Definition set_env_tf v (e : Env) : Env :=
  {| env_tf := v; env_link := env_link e; env_id := env_id e;
     env_parent_id := env_parent_id e; env_type := env_type e; env_status := env_status e;
     env_runs := env_runs e; env_cpunum := env_cpunum e; env_pgdir := env_pgdir e;
     env_pgfault_upcall := env_pgfault_upcall e; env_ipc_recving := env_ipc_recving e;
     env_ipc_dstva := env_ipc_dstva e; env_ipc_value := env_ipc_value e;
     env_ipc_from := env_ipc_from e; env_ipc_perm := env_ipc_perm e |}.
Definition set_env_link v (e : Env) : Env :=
  {| env_tf := env_tf e; env_link := v; env_id := env_id e;
     env_parent_id := env_parent_id e; env_type := env_type e; env_status := env_status e;
     env_runs := env_runs e; env_cpunum := env_cpunum e; env_pgdir := env_pgdir e;
     env_pgfault_upcall := env_pgfault_upcall e; env_ipc_recving := env_ipc_recving e;
     env_ipc_dstva := env_ipc_dstva e; env_ipc_value := env_ipc_value e;
     env_ipc_from := env_ipc_from e; env_ipc_perm := env_ipc_perm e |}.
Definition set_env_id v (e : Env) : Env :=
  {| env_tf := env_tf e; env_link := env_link e; env_id := v;
     env_parent_id := env_parent_id e; env_type := env_type e; env_status := env_status e;
     env_runs := env_runs e; env_cpunum := env_cpunum e; env_pgdir := env_pgdir e;
     env_pgfault_upcall := env_pgfault_upcall e; env_ipc_recving := env_ipc_recving e;
     env_ipc_dstva := env_ipc_dstva e; env_ipc_value := env_ipc_value e;
     env_ipc_from := env_ipc_from e; env_ipc_perm := env_ipc_perm e |}.
Definition set_env_parent_id v (e : Env) : Env :=
  {| env_tf := env_tf e; env_link := env_link e; env_id := env_id e; env_parent_id := v;
     env_type := env_type e; env_status := env_status e; env_runs := env_runs e;
     env_cpunum := env_cpunum e; env_pgdir := env_pgdir e;
     env_pgfault_upcall := env_pgfault_upcall e; env_ipc_recving := env_ipc_recving e;
     env_ipc_dstva := env_ipc_dstva e; env_ipc_value := env_ipc_value e;
     env_ipc_from := env_ipc_from e; env_ipc_perm := env_ipc_perm e |}.
Definition set_env_type v (e : Env) : Env :=
  {| env_tf := env_tf e; env_link := env_link e; env_id := env_id e;
     env_parent_id := env_parent_id e; env_type := v; env_status := env_status e;
     env_runs := env_runs e; env_cpunum := env_cpunum e; env_pgdir := env_pgdir e;
     env_pgfault_upcall := env_pgfault_upcall e; env_ipc_recving := env_ipc_recving e;
     env_ipc_dstva := env_ipc_dstva e; env_ipc_value := env_ipc_value e;
     env_ipc_from := env_ipc_from e; env_ipc_perm := env_ipc_perm e |}.
Definition set_env_status v (e : Env) : Env :=
  {| env_tf := env_tf e; env_link := env_link e; env_id := env_id e;
     env_parent_id := env_parent_id e; env_type := env_type e; env_status := v;
     env_runs := env_runs e; env_cpunum := env_cpunum e; env_pgdir := env_pgdir e;
     env_pgfault_upcall := env_pgfault_upcall e; env_ipc_recving := env_ipc_recving e;
     env_ipc_dstva := env_ipc_dstva e; env_ipc_value := env_ipc_value e;
     env_ipc_from := env_ipc_from e; env_ipc_perm := env_ipc_perm e |}.
Definition set_env_runs v (e : Env) : Env :=
  {| env_tf := env_tf e; env_link := env_link e; env_id := env_id e;
     env_parent_id := env_parent_id e; env_type := env_type e; env_status := env_status e;
     env_runs := v; env_cpunum := env_cpunum e; env_pgdir := env_pgdir e;
     env_pgfault_upcall := env_pgfault_upcall e; env_ipc_recving := env_ipc_recving e;
     env_ipc_dstva := env_ipc_dstva e; env_ipc_value := env_ipc_value e;
     env_ipc_from := env_ipc_from e; env_ipc_perm := env_ipc_perm e |}.
Definition set_env_cpunum v (e : Env) : Env :=
  {| env_tf := env_tf e; env_link := env_link e; env_id := env_id e;
     env_parent_id := env_parent_id e; env_type := env_type e; env_status := env_status e;
     env_runs := env_runs e; env_cpunum := v; env_pgdir := env_pgdir e;
     env_pgfault_upcall := env_pgfault_upcall e; env_ipc_recving := env_ipc_recving e;
     env_ipc_dstva := env_ipc_dstva e; env_ipc_value := env_ipc_value e;
     env_ipc_from := env_ipc_from e; env_ipc_perm := env_ipc_perm e |}.
Definition set_env_pgdir v (e : Env) : Env :=
  {| env_tf := env_tf e; env_link := env_link e; env_id := env_id e;
     env_parent_id := env_parent_id e; env_type := env_type e; env_status := env_status e;
     env_runs := env_runs e; env_cpunum := env_cpunum e; env_pgdir := v;
     env_pgfault_upcall := env_pgfault_upcall e; env_ipc_recving := env_ipc_recving e;
     env_ipc_dstva := env_ipc_dstva e; env_ipc_value := env_ipc_value e;
     env_ipc_from := env_ipc_from e; env_ipc_perm := env_ipc_perm e |}.
Definition set_env_pgfault_upcall v (e : Env) : Env :=
  {| env_tf := env_tf e; env_link := env_link e; env_id := env_id e;
     env_parent_id := env_parent_id e; env_type := env_type e; env_status := env_status e;
     env_runs := env_runs e; env_cpunum := env_cpunum e; env_pgdir := env_pgdir e;
     env_pgfault_upcall := v; env_ipc_recving := env_ipc_recving e;
     env_ipc_dstva := env_ipc_dstva e; env_ipc_value := env_ipc_value e;
     env_ipc_from := env_ipc_from e; env_ipc_perm := env_ipc_perm e |}.
Definition set_env_ipc_recving v (e : Env) : Env :=
  {| env_tf := env_tf e; env_link := env_link e; env_id := env_id e;
     env_parent_id := env_parent_id e; env_type := env_type e; env_status := env_status e;
     env_runs := env_runs e; env_cpunum := env_cpunum e; env_pgdir := env_pgdir e;
     env_pgfault_upcall := env_pgfault_upcall e; env_ipc_recving := v;
     env_ipc_dstva := env_ipc_dstva e; env_ipc_value := env_ipc_value e;
     env_ipc_from := env_ipc_from e; env_ipc_perm := env_ipc_perm e |}.
(** The state is the buffer and the list of sys_cputs calls made, oldest
    first. *)
Definition user_putch (ch : Z) (s : printbuf * list (list Z)) : printbuf * list (list Z) :=
  let '(b, calls) := s in
  let b := {| idx := idx b + 1; pcnt := pcnt b;
              pbuf := fun i => if i =? idx b then u8 ch else pbuf b i |} in
  let '(b, calls) :=
    if idx b =? 256 - 1
    then ({| idx := 0; pcnt := pcnt b; pbuf := pbuf b |}, calls ++ [pbuf_take (pbuf b) (idx b)])
    else (b, calls) in
  ({| idx := idx b; pcnt := pcnt b + 1; pbuf := pbuf b |}, calls).

(** [junk] is the uninitialised content of the buffer on the stack. *)
Definition user_vcprintf (fuel : nat) (junk : Z -> Z) (fmt : Z) (ap : list Z) : fres (list (list Z) * Z) :=
  fbind (vprintfmt user_putch m lit_error_d lit_s lit_null error_string fuel fmt ap
           ({| idx := 0; pcnt := 0; pbuf := junk |}, []))
    (fun '(b, calls) => Done (calls ++ [pbuf_take (pbuf b) (idx b)], pcnt b)).
End Clients.

(** * Properties *)

(** ** The output function is a parameter

    Two runs that differ only in [putch] stay related as long as each character
    keeps the states related.  Each client of the engine is compared in this way
    with [text], which collects the characters. *)

Definition fres_rel {A B} (Q : A -> B -> Prop) (r1 : fres A) (r2 : fres B) : Prop :=
  match r1, r2 with
  | Done a, Done b => Q a b
  | NoFuel, NoFuel | BadArg, BadArg => True
  | _, _ => False
  end.

Lemma fbind_rel {A B A' B'} (Q : A -> B -> Prop) (Q' : A' -> B' -> Prop) r1 r2 k1 k2 :
  fres_rel Q r1 r2 -> (forall a b, Q a b -> fres_rel Q' (k1 a) (k2 b)) ->
  fres_rel Q' (fbind r1 k1) (fbind r2 k2).
Proof. intros Hr Hk. destruct r1, r2; simpl in *; try done. auto. Qed.

(** A step both runs make alike: it does not involve the state. *)
Lemma fbind_same {A A' B'} (Q' : A' -> B' -> Prop) (r : fres A) k1 k2 :
  (forall a, fres_rel Q' (k1 a) (k2 a)) -> fres_rel Q' (fbind r k1) (fbind r k2).
Proof. intros Hk. apply (fbind_rel eq); [by destruct r|]. by intros a ? <-. Qed.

*Task description*
A single number is the whole answer here: how many lines of the material include "then" as a word or string?

*Reply to the task*
2